## YOUR TASK
Below this sentence is a listing; return exactly its lines from the one with "destruct b eqn:?" to the one with "(** ** Documents of other projects *)", both kept, and nothing more.

## PROVIDED RECORDS
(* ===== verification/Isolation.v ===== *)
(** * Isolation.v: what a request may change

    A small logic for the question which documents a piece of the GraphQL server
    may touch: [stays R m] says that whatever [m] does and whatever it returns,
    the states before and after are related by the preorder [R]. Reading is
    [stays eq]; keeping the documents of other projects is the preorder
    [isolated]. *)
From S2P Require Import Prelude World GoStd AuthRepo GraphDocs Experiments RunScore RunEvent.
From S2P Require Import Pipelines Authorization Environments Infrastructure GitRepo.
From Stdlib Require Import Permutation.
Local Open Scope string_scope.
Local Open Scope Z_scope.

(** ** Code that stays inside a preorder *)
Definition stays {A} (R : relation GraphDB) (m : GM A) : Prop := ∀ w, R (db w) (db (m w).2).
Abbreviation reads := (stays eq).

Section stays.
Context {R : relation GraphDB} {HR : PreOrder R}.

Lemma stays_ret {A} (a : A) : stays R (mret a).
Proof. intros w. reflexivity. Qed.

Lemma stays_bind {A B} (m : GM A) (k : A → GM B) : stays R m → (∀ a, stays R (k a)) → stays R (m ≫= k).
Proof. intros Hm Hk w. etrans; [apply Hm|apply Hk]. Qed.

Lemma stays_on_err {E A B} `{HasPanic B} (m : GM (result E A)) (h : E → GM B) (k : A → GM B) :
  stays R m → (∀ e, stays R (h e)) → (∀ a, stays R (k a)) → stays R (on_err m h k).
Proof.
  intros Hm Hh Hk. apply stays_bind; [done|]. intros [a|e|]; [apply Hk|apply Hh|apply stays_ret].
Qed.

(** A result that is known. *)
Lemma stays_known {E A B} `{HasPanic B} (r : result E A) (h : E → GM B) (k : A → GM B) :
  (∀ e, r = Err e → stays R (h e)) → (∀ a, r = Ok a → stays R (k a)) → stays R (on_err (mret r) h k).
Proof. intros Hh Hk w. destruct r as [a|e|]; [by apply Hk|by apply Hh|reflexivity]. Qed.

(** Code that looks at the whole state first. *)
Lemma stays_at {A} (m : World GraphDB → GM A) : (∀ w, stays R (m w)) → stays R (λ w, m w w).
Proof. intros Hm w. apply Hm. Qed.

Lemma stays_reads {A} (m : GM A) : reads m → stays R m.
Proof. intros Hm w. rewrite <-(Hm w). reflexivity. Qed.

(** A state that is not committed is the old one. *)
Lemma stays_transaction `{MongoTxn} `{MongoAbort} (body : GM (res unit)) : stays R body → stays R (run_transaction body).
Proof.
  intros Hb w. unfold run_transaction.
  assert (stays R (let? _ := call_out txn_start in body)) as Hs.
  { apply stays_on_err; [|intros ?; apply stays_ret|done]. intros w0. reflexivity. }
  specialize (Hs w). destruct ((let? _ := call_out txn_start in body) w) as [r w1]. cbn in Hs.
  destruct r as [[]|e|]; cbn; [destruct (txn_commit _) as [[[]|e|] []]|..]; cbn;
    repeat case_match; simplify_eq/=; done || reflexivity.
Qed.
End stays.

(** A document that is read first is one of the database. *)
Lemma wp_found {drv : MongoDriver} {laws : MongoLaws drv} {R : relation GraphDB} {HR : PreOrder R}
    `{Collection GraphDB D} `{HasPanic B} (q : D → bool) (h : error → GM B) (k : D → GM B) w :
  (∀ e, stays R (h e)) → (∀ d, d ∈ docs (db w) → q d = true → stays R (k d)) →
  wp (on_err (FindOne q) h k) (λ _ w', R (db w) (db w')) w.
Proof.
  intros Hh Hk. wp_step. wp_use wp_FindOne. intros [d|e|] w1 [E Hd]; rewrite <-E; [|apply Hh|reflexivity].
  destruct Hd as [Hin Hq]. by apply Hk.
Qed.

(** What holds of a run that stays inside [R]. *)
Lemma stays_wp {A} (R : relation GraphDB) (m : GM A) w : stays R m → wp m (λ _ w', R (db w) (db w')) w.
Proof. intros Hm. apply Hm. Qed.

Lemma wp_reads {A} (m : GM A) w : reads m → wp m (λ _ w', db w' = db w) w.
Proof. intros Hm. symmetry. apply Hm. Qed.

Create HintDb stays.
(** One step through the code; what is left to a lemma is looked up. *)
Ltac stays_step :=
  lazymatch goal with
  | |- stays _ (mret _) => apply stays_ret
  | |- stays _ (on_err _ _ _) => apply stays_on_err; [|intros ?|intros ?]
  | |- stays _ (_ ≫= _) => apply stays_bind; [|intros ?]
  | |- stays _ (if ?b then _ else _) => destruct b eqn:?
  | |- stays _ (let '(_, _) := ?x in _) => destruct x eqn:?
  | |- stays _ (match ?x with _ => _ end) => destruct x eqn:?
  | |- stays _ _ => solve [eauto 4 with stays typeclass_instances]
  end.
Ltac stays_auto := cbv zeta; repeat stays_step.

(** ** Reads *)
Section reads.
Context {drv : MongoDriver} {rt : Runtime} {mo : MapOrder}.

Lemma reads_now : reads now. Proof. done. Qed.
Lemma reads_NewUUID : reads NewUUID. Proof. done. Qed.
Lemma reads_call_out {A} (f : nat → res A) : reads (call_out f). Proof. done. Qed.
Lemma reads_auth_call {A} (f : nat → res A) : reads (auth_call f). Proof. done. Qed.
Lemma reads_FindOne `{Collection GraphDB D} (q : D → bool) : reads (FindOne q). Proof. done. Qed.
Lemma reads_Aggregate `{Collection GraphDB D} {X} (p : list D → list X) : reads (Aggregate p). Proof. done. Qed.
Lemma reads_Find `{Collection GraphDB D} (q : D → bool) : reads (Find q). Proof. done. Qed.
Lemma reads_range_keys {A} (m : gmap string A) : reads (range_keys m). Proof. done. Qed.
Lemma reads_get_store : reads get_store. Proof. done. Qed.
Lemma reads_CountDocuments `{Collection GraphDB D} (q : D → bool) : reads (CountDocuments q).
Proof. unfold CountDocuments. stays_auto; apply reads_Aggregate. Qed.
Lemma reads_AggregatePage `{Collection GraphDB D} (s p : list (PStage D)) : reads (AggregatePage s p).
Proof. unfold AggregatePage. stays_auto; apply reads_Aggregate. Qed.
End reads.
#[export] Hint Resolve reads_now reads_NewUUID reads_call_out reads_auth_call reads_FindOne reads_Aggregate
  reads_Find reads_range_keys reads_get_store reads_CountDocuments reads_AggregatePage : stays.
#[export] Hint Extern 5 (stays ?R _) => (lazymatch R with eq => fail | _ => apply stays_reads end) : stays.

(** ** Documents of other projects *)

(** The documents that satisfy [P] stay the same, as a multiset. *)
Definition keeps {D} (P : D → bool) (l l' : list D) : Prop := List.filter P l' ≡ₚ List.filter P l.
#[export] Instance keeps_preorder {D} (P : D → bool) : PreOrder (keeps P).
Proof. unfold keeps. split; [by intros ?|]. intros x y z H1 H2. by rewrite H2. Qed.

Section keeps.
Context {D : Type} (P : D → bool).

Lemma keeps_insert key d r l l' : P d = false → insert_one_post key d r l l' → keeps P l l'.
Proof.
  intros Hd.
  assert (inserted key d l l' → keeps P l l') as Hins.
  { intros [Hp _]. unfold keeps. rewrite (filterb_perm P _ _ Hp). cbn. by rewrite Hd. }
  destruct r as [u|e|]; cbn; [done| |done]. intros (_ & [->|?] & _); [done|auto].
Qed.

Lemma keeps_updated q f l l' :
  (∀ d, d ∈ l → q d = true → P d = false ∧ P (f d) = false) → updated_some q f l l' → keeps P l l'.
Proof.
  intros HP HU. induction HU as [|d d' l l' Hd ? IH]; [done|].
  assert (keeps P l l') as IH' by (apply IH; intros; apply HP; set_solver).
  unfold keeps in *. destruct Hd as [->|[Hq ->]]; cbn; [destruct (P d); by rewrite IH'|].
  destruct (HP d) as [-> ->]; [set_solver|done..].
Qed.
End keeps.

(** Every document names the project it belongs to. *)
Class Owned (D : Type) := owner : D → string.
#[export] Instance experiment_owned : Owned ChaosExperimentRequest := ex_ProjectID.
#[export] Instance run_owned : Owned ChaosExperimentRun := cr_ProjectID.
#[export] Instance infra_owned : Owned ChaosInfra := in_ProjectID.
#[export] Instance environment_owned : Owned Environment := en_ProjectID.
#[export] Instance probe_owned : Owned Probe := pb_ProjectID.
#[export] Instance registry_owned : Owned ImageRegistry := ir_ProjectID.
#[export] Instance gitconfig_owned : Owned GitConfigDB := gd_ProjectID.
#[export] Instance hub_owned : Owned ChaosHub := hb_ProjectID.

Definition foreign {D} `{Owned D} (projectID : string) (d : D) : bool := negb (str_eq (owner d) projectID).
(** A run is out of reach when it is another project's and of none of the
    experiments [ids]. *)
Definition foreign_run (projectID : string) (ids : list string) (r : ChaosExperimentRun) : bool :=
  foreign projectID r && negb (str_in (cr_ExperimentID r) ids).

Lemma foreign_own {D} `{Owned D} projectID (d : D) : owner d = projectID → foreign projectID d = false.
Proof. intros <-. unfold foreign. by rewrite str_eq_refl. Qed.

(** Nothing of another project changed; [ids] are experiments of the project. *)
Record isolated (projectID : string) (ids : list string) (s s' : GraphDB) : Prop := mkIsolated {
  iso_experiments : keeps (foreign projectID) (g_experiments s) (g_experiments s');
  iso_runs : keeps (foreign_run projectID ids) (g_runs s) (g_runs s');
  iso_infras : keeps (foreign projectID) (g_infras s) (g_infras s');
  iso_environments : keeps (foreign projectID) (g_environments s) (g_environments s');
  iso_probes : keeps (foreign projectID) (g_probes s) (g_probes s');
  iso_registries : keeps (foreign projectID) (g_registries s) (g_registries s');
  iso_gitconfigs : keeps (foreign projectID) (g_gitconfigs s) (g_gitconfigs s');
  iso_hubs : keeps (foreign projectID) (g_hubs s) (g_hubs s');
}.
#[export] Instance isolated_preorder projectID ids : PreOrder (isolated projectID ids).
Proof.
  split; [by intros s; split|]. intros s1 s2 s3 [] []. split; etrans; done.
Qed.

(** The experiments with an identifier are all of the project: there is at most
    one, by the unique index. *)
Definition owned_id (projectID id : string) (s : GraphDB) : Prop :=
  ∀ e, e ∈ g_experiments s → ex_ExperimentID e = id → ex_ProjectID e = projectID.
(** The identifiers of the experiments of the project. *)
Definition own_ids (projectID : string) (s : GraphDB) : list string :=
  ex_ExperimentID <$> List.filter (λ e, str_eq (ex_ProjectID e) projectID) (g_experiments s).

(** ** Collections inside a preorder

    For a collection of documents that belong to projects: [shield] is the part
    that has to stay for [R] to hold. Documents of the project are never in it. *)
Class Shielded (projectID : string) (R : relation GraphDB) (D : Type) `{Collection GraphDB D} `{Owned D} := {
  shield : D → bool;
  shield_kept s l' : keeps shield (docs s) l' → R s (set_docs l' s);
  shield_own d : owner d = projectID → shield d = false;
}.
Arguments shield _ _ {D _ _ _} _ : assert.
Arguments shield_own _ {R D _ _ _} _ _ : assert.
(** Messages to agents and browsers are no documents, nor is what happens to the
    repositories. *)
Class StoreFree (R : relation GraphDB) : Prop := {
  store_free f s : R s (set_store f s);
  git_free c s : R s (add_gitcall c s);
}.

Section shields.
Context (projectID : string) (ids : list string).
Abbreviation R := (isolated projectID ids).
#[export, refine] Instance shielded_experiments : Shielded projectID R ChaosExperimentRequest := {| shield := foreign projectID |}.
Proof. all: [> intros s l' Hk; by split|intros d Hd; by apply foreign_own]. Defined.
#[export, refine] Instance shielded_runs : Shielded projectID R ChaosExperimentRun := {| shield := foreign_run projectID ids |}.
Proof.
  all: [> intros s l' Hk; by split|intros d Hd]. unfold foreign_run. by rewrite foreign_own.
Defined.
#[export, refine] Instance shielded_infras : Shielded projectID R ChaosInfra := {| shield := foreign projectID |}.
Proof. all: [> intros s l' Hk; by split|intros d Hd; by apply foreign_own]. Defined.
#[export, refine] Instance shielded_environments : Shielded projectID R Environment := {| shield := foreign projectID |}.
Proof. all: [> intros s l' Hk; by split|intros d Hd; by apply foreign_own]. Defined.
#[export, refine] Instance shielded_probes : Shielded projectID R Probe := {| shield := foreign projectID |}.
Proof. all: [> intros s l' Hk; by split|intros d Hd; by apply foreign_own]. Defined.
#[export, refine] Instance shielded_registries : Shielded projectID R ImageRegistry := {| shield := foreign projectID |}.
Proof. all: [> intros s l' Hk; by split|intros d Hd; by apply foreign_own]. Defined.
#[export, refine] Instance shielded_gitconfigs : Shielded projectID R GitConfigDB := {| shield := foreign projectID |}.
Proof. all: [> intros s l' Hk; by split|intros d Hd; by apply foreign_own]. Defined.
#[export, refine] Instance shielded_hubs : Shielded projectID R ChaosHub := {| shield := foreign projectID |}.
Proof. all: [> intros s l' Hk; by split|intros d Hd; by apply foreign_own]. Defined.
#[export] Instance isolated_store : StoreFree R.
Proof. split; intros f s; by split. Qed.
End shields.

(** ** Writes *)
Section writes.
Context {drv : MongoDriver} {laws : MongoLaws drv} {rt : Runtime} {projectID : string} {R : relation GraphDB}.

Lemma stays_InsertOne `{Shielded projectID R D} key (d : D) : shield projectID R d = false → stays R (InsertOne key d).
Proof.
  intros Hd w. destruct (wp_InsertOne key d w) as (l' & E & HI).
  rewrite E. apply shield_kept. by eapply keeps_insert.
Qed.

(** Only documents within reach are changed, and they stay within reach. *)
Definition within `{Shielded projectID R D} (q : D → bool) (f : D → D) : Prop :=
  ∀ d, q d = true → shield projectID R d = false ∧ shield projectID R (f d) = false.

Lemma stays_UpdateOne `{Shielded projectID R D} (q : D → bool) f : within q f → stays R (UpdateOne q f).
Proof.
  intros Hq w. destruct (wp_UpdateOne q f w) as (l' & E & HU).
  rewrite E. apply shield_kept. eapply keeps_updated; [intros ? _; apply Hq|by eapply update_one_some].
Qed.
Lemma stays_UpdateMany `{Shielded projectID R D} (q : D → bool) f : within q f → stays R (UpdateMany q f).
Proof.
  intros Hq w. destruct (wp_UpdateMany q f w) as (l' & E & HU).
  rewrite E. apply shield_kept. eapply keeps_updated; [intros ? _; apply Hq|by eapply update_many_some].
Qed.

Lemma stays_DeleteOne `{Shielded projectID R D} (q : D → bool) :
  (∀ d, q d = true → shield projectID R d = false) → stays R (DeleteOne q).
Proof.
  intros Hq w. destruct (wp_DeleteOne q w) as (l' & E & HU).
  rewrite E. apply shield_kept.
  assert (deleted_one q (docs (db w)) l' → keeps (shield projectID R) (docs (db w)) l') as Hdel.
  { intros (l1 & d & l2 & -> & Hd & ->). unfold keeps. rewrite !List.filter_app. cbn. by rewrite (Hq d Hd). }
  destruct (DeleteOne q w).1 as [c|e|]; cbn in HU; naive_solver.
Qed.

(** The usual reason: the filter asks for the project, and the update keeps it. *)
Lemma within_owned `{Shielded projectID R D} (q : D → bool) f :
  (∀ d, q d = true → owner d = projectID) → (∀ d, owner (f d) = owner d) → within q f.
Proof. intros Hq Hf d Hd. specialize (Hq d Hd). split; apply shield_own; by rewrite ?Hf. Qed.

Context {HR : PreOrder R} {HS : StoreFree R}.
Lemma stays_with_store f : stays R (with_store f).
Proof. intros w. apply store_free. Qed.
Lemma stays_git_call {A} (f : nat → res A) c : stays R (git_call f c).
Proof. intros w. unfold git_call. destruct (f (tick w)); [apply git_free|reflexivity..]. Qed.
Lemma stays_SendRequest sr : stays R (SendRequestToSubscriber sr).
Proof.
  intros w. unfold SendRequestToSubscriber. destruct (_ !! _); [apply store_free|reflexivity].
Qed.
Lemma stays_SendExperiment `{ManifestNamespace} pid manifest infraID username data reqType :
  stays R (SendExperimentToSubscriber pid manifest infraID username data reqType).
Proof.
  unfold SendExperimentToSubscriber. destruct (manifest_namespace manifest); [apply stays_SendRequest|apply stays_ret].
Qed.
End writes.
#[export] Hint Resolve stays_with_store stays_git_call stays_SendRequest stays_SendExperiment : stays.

* * *

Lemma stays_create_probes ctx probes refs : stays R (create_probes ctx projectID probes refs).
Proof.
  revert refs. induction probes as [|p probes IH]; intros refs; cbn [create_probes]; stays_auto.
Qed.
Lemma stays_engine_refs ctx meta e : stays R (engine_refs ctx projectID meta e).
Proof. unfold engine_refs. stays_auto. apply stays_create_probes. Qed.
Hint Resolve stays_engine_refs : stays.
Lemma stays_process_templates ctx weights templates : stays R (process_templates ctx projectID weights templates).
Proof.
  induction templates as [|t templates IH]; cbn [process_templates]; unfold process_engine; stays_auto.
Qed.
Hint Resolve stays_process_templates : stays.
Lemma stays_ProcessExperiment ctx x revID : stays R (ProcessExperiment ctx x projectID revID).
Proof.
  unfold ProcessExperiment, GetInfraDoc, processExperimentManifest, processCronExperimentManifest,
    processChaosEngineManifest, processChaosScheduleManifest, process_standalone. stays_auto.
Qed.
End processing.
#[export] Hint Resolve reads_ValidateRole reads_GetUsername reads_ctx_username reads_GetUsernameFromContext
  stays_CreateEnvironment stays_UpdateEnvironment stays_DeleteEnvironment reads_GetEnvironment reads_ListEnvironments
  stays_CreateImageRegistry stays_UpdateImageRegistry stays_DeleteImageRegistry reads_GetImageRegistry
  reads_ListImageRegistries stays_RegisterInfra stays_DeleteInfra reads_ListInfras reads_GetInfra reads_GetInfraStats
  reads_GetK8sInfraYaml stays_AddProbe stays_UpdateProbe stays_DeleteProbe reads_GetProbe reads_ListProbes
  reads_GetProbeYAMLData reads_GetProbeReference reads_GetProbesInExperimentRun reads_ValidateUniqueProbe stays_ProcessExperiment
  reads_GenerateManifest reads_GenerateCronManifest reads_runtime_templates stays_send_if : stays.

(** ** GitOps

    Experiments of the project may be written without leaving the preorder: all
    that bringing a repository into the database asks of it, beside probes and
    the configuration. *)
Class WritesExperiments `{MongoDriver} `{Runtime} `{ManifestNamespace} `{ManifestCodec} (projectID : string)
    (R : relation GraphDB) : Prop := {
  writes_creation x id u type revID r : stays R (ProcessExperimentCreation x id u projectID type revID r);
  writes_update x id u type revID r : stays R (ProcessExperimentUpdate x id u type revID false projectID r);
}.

--

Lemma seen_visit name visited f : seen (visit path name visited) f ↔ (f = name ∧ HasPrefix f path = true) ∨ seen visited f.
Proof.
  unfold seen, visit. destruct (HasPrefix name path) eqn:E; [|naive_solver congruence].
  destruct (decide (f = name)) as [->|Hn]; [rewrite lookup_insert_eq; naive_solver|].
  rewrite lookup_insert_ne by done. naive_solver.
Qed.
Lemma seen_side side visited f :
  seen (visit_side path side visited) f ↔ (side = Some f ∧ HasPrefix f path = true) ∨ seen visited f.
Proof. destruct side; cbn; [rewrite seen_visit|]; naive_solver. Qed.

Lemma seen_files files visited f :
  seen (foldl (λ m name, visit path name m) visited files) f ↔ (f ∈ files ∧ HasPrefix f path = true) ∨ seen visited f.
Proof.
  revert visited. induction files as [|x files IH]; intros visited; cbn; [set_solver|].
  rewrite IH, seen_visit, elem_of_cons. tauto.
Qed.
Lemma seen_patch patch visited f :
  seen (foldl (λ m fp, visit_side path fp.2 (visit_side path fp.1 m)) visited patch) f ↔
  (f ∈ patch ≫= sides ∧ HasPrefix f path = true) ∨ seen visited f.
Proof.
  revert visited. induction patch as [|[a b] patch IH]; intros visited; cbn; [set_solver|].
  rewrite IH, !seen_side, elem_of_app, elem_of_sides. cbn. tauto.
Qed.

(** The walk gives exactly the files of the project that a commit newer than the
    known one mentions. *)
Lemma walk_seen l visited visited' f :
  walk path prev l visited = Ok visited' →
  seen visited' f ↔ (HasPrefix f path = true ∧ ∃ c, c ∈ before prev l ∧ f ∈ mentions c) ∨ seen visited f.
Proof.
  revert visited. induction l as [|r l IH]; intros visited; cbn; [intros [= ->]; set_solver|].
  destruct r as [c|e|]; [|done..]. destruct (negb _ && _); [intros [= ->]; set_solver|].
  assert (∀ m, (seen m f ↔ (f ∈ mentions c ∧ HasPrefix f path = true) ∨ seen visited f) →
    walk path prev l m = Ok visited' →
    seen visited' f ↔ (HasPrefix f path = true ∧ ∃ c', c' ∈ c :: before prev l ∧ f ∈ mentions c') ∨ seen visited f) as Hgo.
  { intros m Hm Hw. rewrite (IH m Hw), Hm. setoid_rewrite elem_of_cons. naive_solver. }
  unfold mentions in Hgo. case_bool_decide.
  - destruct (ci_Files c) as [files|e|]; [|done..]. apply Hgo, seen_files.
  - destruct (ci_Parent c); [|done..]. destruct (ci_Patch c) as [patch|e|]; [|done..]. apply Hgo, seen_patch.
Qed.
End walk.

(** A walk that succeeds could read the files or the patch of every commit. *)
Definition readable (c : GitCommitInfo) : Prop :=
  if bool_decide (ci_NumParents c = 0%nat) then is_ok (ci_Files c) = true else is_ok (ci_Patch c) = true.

## RESPONSE TO THE TASK
  | |- stays _ (if ?b then _ else _) => destruct b eqn:?
  | |- stays _ (let '(_, _) := ?x in _) => destruct x eqn:?
  | |- stays _ (match ?x with _ => _ end) => destruct x eqn:?
  | |- stays _ _ => solve [eauto 4 with stays typeclass_instances]
  end.
Ltac stays_auto := cbv zeta; repeat stays_step.

(** ** Reads *)
Section reads.
Context {drv : MongoDriver} {rt : Runtime} {mo : MapOrder}.

Lemma reads_now : reads now. Proof. done. Qed.
Lemma reads_NewUUID : reads NewUUID. Proof. done. Qed.
Lemma reads_call_out {A} (f : nat → res A) : reads (call_out f). Proof. done. Qed.
Lemma reads_auth_call {A} (f : nat → res A) : reads (auth_call f). Proof. done. Qed.
Lemma reads_FindOne `{Collection GraphDB D} (q : D → bool) : reads (FindOne q). Proof. done. Qed.
Lemma reads_Aggregate `{Collection GraphDB D} {X} (p : list D → list X) : reads (Aggregate p). Proof. done. Qed.
Lemma reads_Find `{Collection GraphDB D} (q : D → bool) : reads (Find q). Proof. done. Qed.
Lemma reads_range_keys {A} (m : gmap string A) : reads (range_keys m). Proof. done. Qed.
Lemma reads_get_store : reads get_store. Proof. done. Qed.
Lemma reads_CountDocuments `{Collection GraphDB D} (q : D → bool) : reads (CountDocuments q).
Proof. unfold CountDocuments. stays_auto; apply reads_Aggregate. Qed.
Lemma reads_AggregatePage `{Collection GraphDB D} (s p : list (PStage D)) : reads (AggregatePage s p).
Proof. unfold AggregatePage. stays_auto; apply reads_Aggregate. Qed.
End reads.
#[export] Hint Resolve reads_now reads_NewUUID reads_call_out reads_auth_call reads_FindOne reads_Aggregate
  reads_Find reads_range_keys reads_get_store reads_CountDocuments reads_AggregatePage : stays.
#[export] Hint Extern 5 (stays ?R _) => (lazymatch R with eq => fail | _ => apply stays_reads end) : stays.

(** ** Documents of other projects *)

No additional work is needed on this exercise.